A lot of it is down to the Pentium 4 turning out to be a dead end. Intel designed it to scale to 10ghz, with a massively long pipeline. That turned out not to be possible, so all the design sacrifices that were made (primarily a ridiculously long pipeline) turned out to be bad bets.
When Intel introduced Core 2 Duo, performance per clock in many cases doubled, on the same socket and process node. I'm unaware of a precedent for that, at least in recent history.
Then Intel a couple of years later rolled out Nehalem, with an integrated memory controller and hyperthreading, cementing their advantage in the server market. AMD has been playing catch up ever since.
If Intel's chips were half the performance today, AMD would be winning; though not by quite as much.
>Then Intel a couple of years later rolled out Nehalem, with an integrated memory controller and hyperthreading, cementing their advantage in the server market. AMD has been playing catch up ever since.
Before intel essentially copied HT from AMD with their QPI, (I believe that Nehalems were the first QPI xeons) AMD servers nearly always came in dramatically lower power than the FBDIMM using Xeon-based servers.
Also note, in the early days of hyperthreading, it was a great way to run your two active processes on one core, while your second was idle. My understanding is that even now, in the best case, it's not a particularly huge boost.
I mean,yeah; between the release of the QPI xeons and now, for most things, intel has had the superior chip. But before QPI? man, if you paid for your own power, AMD was dramatically superior for high-ram applications.

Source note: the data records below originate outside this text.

(* ===== verification/FsLaws.v ===== *)
(** * Reasoning about the directory

    The images of a directory (what its names may be after a crash, or now), how each
    system call changes them, and a program logic for code that makes system calls. *)

From S2P Require Import Prelude Fs.

(** ** Images *)

(** [m] is what the names are now, or what a crash may make of them. *)
Definition image (d : Dir) (m : gmap string N) : Prop :=
  exists k, m = apply_ops (synced_names d) (take k (pending d)).

Lemma image_names d : image d (names d).
Proof. exists (length (pending d)). by rewrite firstn_all. Qed.

Lemma apply_ops_snoc nm ops op : apply_ops nm (ops ++ [op]) = apply_op (apply_ops nm ops) op.
Proof. unfold apply_ops. by rewrite foldl_app. Qed.

(** The pending changes [d'] has over [d]: one more. *)
Lemma image_snoc d d' op m :
  synced_names d' = synced_names d -> pending d' = pending d ++ [op] ->
  image d' m -> image d m \/ m = apply_op (names d) op.
Proof.
  intros Hs Hp [k ->]. rewrite Hs, Hp.
  destruct (decide (k <= length (pending d))%nat) as [Hk|Hk].
  - left. exists k. by rewrite take_app_le.
  - right. rewrite take_ge by (rewrite length_app; cbn; lia). apply apply_ops_snoc.
Qed.

Lemma names_snoc d d' op :
  synced_names d' = synced_names d -> pending d' = pending d ++ [op] ->
  names d' = apply_op (names d) op.
Proof. intros Hs Hp. unfold names. by rewrite Hs, Hp, apply_ops_snoc. Qed.

Lemma image_same d d' m :
  synced_names d' = synced_names d -> pending d' = pending d -> image d' m <-> image d m.
Proof. intros Hs Hp. unfold image. by rewrite Hs, Hp. Qed.

Lemma names_same d d' :
  synced_names d' = synced_names d -> pending d' = pending d -> names d' = names d.
Proof. intros Hs Hp. unfold names. by rewrite Hs, Hp. Qed.

Lemma image_synced d m : image (sync_names d) m <-> m = names d.
Proof.
  split; [|intros ->; exists 0%nat; done]. intros [k ->]. cbn. by rewrite take_nil.
Qed.

Lemma names_synced d : names (sync_names d) = names d.
Proof. done. Qed.

(** A crash realizes one image, and has no other. *)
Lemma crash_image k junk d m :
  image (crash k junk d) m <-> m = apply_ops (synced_names d) (take k (pending d)).
Proof.
  split; [|intros ->; exists 0%nat; done]. intros [j ->]. cbn. by rewrite take_nil.
Qed.

Lemma crash_names k junk d :
  names (crash k junk d) = apply_ops (synced_names d) (take k (pending d)).
Proof. done. Qed.

Lemma crash_names_image k junk d : image d (names (crash k junk d)).
Proof. by exists k. Qed.

Lemma crash_inodes k junk d i :
  inodes (crash k junk d) !! i = crash_inode junk i <$> inodes d !! i.
Proof. cbn. rewrite map_lookup_imap. by destruct (inodes d !! i). Qed.

(** A synced file survives unchanged. *)
Lemma crash_on_disk k junk d i x :
  inodes d !! i = Some x -> on_disk x = true -> inodes (crash k junk d) !! i = Some x.
Proof.
  intros Hi Hd. rewrite crash_inodes, Hi. cbn. f_equal.
  destruct x as [md c o]. cbn in Hd. subst. done.
Qed.

(** ** A logic for system calls

    [wp m Q d]: run from the directory [d], whatever fails, [m] ends with an outcome and a
    directory that satisfy [Q]. [look d m Q]: [m] only looks at [d], and [Q] holds of what
    it returns when it succeeds. *)

Definition wp {L A} (m : ST World (error L) A) (Q : result (error L) A -> Dir -> Prop) (d : Dir) : Prop :=
  forall w, dir w = d -> Q (m w).2 (dir (m w).1).

Definition look {L A} (d : Dir) (m : ST World (error L) A) (Q : A -> Prop) : Prop :=
  forall w, dir w = d -> dir (m w).1 = d /\ forall a, (m w).2 = Ok a -> Q a.

Section logic.
Context {L : Type}.
Abbreviation IO := (ST World (error L)).

Lemma wp_mono {A} (m : IO A) Q Q' d :
  wp m Q' d -> (forall r d', Q' r d' -> Q r d') -> wp m Q d.
Proof. intros Hm HQ w Hw. by apply HQ, Hm. Qed.

Lemma wp_bind {A B} (m : IO A) (k : A -> IO B) Q d :
  wp m (fun r d' => match r with Ok a => wp (k a) Q d' | Err e => Q (Err e) d' end) d ->
  wp (m ≫= k) Q d.
Proof.
  intros Hm w Hw. specialize (Hm w Hw). unfold mbind, ST_bind.
  destruct (m w) as [w' [a|e]]; cbn in *; [by apply Hm|done].
Qed.

Lemma wp_ret {A} (a : A) Q d : Q (Ok a) d -> wp (mret a : IO A) Q d.
Proof. by intros H w <-. Qed.
Lemma wp_fail {A} e Q d : Q (Err e) d -> wp (fail e : IO A) Q d.
Proof. by intros H w <-. Qed.
Lemma wp_lift {A} (r : result (error L) A) Q d : Q r d -> wp (lift r : IO A) Q d.
Proof. by intros H w <-. Qed.

Lemma wp_syscall {A} (f : Dir -> result anyhow (Dir * A)) Q d :
  (forall e, Q (Err e) d) -> (forall d' a, f d = Ok (d', a) -> Q (Ok a) d') ->
  wp (syscall f : IO A) Q d.
Proof.
  intros He Ho w <-. unfold syscall. destruct (faults w (clock w)); [by apply He|].
  destruct (f (dir w)) as [[d a]|m] eqn:Hf; cbn; [by eapply Ho|by apply He].
Qed.

Lemma wp_write i b Q d :
  (forall e b', Q (Err e) (write_inode i b' d)) -> Q (Ok tt) (write_inode i b d) ->
  wp (write_all i b : IO unit) Q d.
Proof. intros He Ho w <-. unfold write_all. destruct (faults w (clock w)); [apply He|apply Ho]. Qed.

Lemma wp_look {A} (m : IO A) R Q d :
  look d m R -> (forall e, Q (Err e) d) -> (forall a, R a -> Q (Ok a) d) -> wp m Q d.
Proof.
  intros Hl He Ho w Hw. destruct (Hl w Hw) as [-> Ha].
  destruct ((m w).2) eqn:Hr; [by apply Ho, Ha|by apply He].
Qed.

Lemma wp_scoped {A} i (m : IO A) Q d :
  wp m (fun r d' => Q r (unlock i d')) d -> wp (scoped i m) Q d.
Proof.
  intros Hm w Hw. specialize (Hm w Hw). unfold scoped. destruct (m w) as [w' r]. exact Hm.
Qed.

Lemma wp_handing {A} i (m : IO A) Q d :
  wp m (fun r d' => match r with Ok _ => Q r d' | Err _ => Q r (unlock i d') end) d ->
  wp (handing i m) Q d.
Proof.
  intros Hm w Hw. specialize (Hm w Hw). unfold handing. destruct (m w) as [w' [a|e]]; exact Hm.
Qed.

(** *** Looking *)

Lemma look_mono {A} d (m : IO A) (Q Q' : A -> Prop) :
  look d m Q' -> (forall a, Q' a -> Q a) -> look d m Q.
Proof. intros Hm HQ w Hw. destruct (Hm w Hw). split; eauto. Qed.

Lemma look_bind {A B} d (m : IO A) (k : A -> IO B) Q :
  look d m (fun a => look d (k a) Q) -> look d (m ≫= k) Q.
Proof.
  intros Hm w Hw. destruct (Hm w Hw) as [Hd Hk]. unfold mbind, ST_bind.
  destruct (m w) as [w' [a|e]]; cbn in *; [by apply (Hk a eq_refl)|by split].
Qed.

Lemma look_ret {A} d (a : A) (Q : A -> Prop) : Q a -> look d (mret a : IO A) Q.
Proof. intros HQ w Hw. split; [done|]. cbn. by intros ? [= <-]. Qed.
Lemma look_lift {A} d (r : result (error L) A) (Q : A -> Prop) :
  (forall a, r = Ok a -> Q a) -> look d (lift r : IO A) Q.
Proof. intros HQ w Hw. by split. Qed.
Lemma look_ok_or {A} d (o : option A) e (Q : A -> Prop) :
  (forall a, o = Some a -> Q a) -> look d (lift (ok_or o e) : IO A) Q.
Proof. intros HQ. apply look_lift. intros a [=->%ok_or_ok]. by apply HQ. Qed.
Lemma look_fail {A} d e (Q : A -> Prop) : look d (fail e : IO A) Q.
Proof. intros w Hw. by split. Qed.
Lemma look_bail {A} d e (Q : A -> Prop) : look d (bail e : IO A) Q.
Proof. intros w Hw. by split. Qed.
Lemma look_ensure d c e (Q : unit -> Prop) : (c = true -> Q tt) -> look d (ensure_io c e : IO unit) Q.
Proof. intros HQ w Hw. split; [done|]. intros []. cbn. destruct c; cbn; [eauto|done]. Qed.
Lemma look_get d (Q : World -> Prop) : (forall w, dir w = d -> Q w) -> look d (get : IO World) Q.
Proof. intros HQ w Hw. split; [done|]. cbn. intros ? [= <-]. by apply HQ. Qed.
Lemma look_query {A} d (f : Dir -> result anyhow A) (Q : A -> Prop) :
  (forall a, f d = Ok a -> Q a) -> look d (query f : IO A) Q.
Proof.
  intros HQ w <-. unfold query, syscall. destruct (faults w (clock w)); [done|].
  cbn. destruct (f (dir w)) eqn:Hf; cbn; split; try done. intros ? [= <-]. by apply HQ.
Qed.
End logic.

(** Follow a computation that only looks, collecting what it saw. *)
Ltac look_step :=
  lazymatch goal with
  | |- look _ (_ ≫= _) _ => apply look_bind
  | |- look _ (mret _) _ => apply look_ret
  | |- look _ (lift (ok_or _ _)) _ => apply look_ok_or; intros ? ?
  | |- look _ (lift _) _ => apply look_lift; intros ? ?
  | |- look _ (fail _) _ => apply look_fail
  | |- look _ (bail _) _ => apply look_bail
  | |- look _ (ensure_io _ _) _ => apply look_ensure; intros ?
  | |- look _ get _ => apply look_get; intros ? ?
  | |- look _ (query _) _ => apply look_query; intros ? ?
  | |- look _ (if ?b then _ else _) _ => destruct b eqn:?
  end.
Ltac looking := repeat look_step.

(** ** Locks *)

Lemma release_dir i w : dir (release i w) = unlock i (dir w).
Proof. done. Qed.

(** Locks are not part of what the disk holds. *)
Lemma unlock_same i d :
  inodes (unlock i d) = inodes d /\ synced_names (unlock i d) = synced_names d /\
  pending (unlock i d) = pending d /\ fresh_ino (unlock i d) = fresh_ino d /\
  device (unlock i d) = device d /\ dir_meta (unlock i d) = dir_meta d.
Proof. unfold unlock. repeat case_match; split_and!; done. Qed.

Lemma try_lock_same i e d :
  let d' := (try_lock i e d).1 in
  inodes d' = inodes d /\ synced_names d' = synced_names d /\ pending d' = pending d /\
  fresh_ino d' = fresh_ino d /\ device d' = device d /\ dir_meta d' = dir_meta d.
Proof. unfold try_lock. repeat case_match; split_and!; done. Qed.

Hyperthreading is better now. They even had to add another instruction to fix some of the issues. Plus a lot of work on the scheduler. Not worth disabling now!
It's interesting to wonder if Intel went down the P4 path knowing AMD would follow them into oblivion. For years after Intel turned the ship around, AMD continued selling hot power hungry chips (now with 900 watts of power!).
Until very recently, AMD basically conceded the entire mobile market to Intel, which it turns out is also a profitable market to dominate.
The big one is they fell behind on process technology. AMD (now Global Foundries)'s fab operations are at this point a full process node behind what Intel is doing. So as they release their bleeding-edge 32nm parts, Intel has long since worked out the kinks and is selling 32nm CPUs at budget prices. And simultaneously Intel is selling better-performing 22nm parts into the high end at much better margins.
During the Athlon/Opteron days, the silicon capabilities were much closer (does everyone remember the "paper launches" of various PIII speed bins, and of course the recall when they pushed a little too far?).
At the time ATI was 1/2 AMD's market cap. Too much of their capital got tied up in the acquisition and R&D fell off.
The overall vision is still very, very compelling (integrated FP co-processing). At the time, AMD figured it could beat Intel to the punch by buying one of the best FP companies out there. Instead they both(AMD/ATI)fell behind as merging the two companies took far more time, attention and capital than was originally anticipated.
I'm not convinced. The AMD product line fell into a ravine very soon after the acquisition -- CPU design has a half a decade of lead time, so their problems predated ATi.
I think AMD success is simply better viewed as Intel stumbling. The P4/Itanium split product lines were designs defined more by marketing and ideal market segmentation than they were by engineering, and they both also had some really bad design decisions. This caused Intel to fall from their technology leadership position for ~5 years, during which AMD produced steady, if slow, improvement, eventually overtaking Intel. After Intel got it's act back together, AMD hasn't been able to catch a break.
At this point, it just comes down to Intel spending more in R&D (http://newsroom.intel.com/community/intel_newsroom/blog/2011...) than AMD makes in revenue (http://www.anandtech.com/show/5465/amd-q411-fy-2011-earnings...) means Intel is at this point just throwing money at rapid release fabrication tech combined with their tick tock being so effective (they had to be after getting wasted with the Pentium 4 stagnation). Even if AMD didn't blow tons of market cap on buying up ATI, they would still be looking at Intel just being an order of magnitude larger than them outright. They struck gold with the Athlon 64 line and that is the only reason they ever overtook Intel, which like other commentors mentioned, was because of Intels own hubris.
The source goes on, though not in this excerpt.